[PROVIDED RECORDS]:

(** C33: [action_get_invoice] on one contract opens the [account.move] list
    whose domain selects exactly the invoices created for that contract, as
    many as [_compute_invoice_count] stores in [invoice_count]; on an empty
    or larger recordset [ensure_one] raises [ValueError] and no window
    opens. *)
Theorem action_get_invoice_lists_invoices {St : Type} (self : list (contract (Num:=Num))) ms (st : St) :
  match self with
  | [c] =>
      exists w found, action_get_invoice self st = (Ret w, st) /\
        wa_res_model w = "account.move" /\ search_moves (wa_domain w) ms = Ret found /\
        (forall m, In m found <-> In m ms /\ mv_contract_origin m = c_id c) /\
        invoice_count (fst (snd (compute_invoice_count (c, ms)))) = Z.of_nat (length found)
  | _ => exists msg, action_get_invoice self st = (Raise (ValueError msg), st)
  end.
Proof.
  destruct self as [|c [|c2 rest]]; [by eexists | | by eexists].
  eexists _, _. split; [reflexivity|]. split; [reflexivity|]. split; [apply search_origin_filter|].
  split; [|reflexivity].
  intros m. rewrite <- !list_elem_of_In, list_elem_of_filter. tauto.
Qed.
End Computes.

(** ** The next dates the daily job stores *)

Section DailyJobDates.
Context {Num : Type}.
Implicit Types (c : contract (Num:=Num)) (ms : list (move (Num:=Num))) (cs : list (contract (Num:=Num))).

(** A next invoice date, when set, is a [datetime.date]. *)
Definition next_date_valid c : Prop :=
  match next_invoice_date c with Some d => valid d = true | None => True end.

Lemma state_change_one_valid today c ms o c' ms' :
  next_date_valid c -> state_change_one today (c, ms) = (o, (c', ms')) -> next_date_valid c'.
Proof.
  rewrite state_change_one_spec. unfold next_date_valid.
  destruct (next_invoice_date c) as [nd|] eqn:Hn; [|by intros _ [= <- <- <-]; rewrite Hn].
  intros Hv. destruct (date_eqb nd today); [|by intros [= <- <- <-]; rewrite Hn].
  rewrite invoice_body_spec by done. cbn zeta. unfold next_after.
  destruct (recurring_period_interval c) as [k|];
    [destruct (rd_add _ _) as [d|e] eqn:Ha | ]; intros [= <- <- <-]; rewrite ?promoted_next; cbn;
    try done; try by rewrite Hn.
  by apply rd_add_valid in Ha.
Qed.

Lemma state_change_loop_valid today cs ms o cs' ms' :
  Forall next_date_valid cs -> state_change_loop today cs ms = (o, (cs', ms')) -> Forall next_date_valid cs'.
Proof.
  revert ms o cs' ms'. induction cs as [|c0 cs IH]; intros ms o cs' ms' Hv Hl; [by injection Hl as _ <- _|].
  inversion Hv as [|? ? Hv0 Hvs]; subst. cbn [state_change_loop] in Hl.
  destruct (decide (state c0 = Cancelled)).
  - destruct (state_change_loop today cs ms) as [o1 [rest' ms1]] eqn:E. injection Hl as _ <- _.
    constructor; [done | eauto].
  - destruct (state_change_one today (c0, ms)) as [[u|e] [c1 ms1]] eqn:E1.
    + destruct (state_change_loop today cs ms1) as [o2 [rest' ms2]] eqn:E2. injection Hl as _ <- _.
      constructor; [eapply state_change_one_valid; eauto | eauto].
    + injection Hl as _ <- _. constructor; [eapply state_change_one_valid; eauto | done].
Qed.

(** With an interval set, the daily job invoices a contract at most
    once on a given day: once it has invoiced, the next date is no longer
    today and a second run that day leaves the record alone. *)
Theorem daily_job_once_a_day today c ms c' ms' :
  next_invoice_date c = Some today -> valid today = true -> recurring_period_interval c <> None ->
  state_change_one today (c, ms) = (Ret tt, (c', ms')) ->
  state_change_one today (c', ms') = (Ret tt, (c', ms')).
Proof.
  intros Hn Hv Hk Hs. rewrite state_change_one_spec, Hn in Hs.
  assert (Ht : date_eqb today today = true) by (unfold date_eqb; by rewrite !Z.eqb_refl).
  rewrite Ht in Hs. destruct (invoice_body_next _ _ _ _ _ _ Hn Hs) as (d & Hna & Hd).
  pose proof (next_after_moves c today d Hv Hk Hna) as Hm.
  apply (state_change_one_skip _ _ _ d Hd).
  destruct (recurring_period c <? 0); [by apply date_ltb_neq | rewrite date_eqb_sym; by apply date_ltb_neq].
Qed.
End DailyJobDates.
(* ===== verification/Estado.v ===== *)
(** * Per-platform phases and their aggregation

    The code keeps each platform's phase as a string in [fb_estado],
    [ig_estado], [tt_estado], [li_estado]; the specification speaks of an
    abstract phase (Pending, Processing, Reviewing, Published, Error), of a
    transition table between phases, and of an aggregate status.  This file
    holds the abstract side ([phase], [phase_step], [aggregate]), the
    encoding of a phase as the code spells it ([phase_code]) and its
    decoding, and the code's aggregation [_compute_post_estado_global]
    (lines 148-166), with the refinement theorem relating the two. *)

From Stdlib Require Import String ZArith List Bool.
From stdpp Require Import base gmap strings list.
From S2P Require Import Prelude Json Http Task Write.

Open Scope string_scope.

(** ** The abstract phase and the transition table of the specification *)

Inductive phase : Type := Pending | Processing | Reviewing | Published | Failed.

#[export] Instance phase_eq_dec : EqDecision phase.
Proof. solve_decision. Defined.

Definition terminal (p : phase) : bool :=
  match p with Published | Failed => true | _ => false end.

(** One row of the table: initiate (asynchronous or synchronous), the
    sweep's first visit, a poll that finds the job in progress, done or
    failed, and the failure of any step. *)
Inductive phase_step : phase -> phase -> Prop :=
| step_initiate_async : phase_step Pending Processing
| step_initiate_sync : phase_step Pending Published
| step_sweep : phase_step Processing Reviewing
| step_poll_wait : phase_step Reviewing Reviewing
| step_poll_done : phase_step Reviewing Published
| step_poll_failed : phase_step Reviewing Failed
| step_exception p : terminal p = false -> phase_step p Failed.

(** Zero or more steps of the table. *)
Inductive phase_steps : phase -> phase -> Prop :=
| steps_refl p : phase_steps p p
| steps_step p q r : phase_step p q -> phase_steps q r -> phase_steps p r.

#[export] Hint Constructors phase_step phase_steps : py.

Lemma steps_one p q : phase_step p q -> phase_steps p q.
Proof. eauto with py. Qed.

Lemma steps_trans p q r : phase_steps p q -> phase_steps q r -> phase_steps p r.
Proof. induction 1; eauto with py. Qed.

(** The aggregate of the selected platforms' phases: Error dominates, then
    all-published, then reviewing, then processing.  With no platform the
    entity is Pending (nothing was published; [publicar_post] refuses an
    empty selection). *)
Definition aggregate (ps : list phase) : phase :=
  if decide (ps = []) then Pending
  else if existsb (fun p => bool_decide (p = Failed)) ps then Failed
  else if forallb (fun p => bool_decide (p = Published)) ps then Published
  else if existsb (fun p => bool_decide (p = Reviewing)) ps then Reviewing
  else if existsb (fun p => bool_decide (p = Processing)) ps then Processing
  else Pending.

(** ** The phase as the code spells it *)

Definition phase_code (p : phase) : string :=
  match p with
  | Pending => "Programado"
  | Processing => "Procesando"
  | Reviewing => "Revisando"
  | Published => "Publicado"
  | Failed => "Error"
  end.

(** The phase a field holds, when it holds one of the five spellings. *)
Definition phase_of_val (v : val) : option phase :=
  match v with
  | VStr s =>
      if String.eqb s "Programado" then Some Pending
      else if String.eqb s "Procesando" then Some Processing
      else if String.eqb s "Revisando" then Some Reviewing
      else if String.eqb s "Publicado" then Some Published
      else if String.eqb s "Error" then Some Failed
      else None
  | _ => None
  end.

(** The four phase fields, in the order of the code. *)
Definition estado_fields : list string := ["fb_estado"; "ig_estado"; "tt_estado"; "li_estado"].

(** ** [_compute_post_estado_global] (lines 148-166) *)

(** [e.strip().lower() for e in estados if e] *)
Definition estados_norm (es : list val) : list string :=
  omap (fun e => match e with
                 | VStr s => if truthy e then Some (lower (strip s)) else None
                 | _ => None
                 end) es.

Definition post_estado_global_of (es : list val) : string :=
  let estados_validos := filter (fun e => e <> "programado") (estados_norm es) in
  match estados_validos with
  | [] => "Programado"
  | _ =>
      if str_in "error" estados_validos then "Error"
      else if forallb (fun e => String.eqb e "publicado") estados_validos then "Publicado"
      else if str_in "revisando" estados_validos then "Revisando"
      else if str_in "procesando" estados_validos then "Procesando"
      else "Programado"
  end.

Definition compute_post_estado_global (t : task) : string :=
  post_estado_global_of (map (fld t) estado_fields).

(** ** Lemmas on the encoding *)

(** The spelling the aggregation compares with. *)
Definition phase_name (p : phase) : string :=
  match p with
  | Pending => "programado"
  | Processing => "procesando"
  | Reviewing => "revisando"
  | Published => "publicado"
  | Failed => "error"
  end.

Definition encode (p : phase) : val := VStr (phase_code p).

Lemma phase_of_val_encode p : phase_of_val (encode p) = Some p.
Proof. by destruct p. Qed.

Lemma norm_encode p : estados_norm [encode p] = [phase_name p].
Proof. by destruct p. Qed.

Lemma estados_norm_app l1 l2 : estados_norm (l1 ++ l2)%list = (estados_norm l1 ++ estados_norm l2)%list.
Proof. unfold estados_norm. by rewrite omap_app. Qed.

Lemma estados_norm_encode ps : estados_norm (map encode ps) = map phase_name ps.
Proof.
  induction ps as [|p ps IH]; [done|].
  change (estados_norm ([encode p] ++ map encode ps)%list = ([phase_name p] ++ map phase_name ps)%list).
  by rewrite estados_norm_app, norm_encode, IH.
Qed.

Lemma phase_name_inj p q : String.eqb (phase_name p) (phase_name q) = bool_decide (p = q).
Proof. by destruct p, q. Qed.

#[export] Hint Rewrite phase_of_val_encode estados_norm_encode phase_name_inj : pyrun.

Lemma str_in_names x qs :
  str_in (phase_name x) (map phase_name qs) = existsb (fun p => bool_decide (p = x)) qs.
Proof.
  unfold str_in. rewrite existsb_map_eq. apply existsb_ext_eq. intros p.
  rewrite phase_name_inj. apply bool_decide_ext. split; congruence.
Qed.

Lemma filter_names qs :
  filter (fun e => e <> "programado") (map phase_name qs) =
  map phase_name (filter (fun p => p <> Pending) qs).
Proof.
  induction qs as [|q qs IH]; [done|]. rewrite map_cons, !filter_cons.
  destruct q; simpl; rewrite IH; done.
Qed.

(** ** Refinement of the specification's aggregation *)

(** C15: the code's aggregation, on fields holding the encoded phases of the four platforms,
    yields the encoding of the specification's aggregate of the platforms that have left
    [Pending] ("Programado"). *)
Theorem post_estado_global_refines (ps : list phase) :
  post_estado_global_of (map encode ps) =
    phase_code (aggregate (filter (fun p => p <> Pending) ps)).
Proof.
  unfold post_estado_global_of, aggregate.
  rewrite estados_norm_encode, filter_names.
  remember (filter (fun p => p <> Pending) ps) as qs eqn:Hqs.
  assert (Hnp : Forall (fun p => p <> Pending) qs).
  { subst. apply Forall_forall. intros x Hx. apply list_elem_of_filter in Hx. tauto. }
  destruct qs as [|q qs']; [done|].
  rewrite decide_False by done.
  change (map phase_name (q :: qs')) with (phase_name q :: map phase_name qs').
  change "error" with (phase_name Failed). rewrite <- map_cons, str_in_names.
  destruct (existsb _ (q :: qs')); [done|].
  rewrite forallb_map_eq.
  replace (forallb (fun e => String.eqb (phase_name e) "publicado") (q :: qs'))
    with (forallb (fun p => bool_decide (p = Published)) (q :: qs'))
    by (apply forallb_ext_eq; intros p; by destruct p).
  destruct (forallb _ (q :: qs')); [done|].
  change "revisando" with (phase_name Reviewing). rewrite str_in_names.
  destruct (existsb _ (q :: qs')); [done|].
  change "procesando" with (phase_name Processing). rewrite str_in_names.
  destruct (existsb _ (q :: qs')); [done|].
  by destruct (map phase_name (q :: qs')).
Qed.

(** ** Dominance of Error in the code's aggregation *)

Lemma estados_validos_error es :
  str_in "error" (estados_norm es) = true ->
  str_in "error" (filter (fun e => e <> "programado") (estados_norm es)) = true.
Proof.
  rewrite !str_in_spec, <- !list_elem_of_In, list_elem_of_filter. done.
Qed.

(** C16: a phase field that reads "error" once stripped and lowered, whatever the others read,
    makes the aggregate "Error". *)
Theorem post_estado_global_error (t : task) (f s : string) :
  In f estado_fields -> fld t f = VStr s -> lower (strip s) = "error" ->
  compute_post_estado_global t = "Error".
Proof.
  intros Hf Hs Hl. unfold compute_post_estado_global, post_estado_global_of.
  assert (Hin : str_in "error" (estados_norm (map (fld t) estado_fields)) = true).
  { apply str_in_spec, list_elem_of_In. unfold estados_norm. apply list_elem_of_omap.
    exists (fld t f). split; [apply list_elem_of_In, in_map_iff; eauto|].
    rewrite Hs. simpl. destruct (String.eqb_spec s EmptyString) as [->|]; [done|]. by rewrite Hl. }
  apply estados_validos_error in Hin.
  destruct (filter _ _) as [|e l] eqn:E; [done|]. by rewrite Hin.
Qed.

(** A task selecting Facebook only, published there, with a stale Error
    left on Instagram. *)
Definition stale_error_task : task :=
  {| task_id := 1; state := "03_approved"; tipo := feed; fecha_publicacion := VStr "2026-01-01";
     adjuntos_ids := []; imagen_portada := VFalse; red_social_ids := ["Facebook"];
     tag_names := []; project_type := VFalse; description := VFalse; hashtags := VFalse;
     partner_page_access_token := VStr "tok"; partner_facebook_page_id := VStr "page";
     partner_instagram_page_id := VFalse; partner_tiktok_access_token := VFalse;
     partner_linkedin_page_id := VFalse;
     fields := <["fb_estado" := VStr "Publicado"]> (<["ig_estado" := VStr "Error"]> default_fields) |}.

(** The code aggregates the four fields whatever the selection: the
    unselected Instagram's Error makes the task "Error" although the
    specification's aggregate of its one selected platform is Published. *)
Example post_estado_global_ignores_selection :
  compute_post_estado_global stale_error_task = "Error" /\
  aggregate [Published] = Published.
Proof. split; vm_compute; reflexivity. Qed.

[EXERCISE]: Working from the material above, restate word for word the lines between the line with "sweep's first visit, a" and the line with "phase_step p Failed.", both included, and only those.

[FINISHED EXERCISE]:
    sweep's first visit, a poll that finds the job in progress, done or
    failed, and the failure of any step. *)
Inductive phase_step : phase -> phase -> Prop :=
| step_initiate_async : phase_step Pending Processing
| step_initiate_sync : phase_step Pending Published
| step_sweep : phase_step Processing Reviewing
| step_poll_wait : phase_step Reviewing Reviewing
| step_poll_done : phase_step Reviewing Published
| step_poll_failed : phase_step Reviewing Failed
| step_exception p : terminal p = false -> phase_step p Failed.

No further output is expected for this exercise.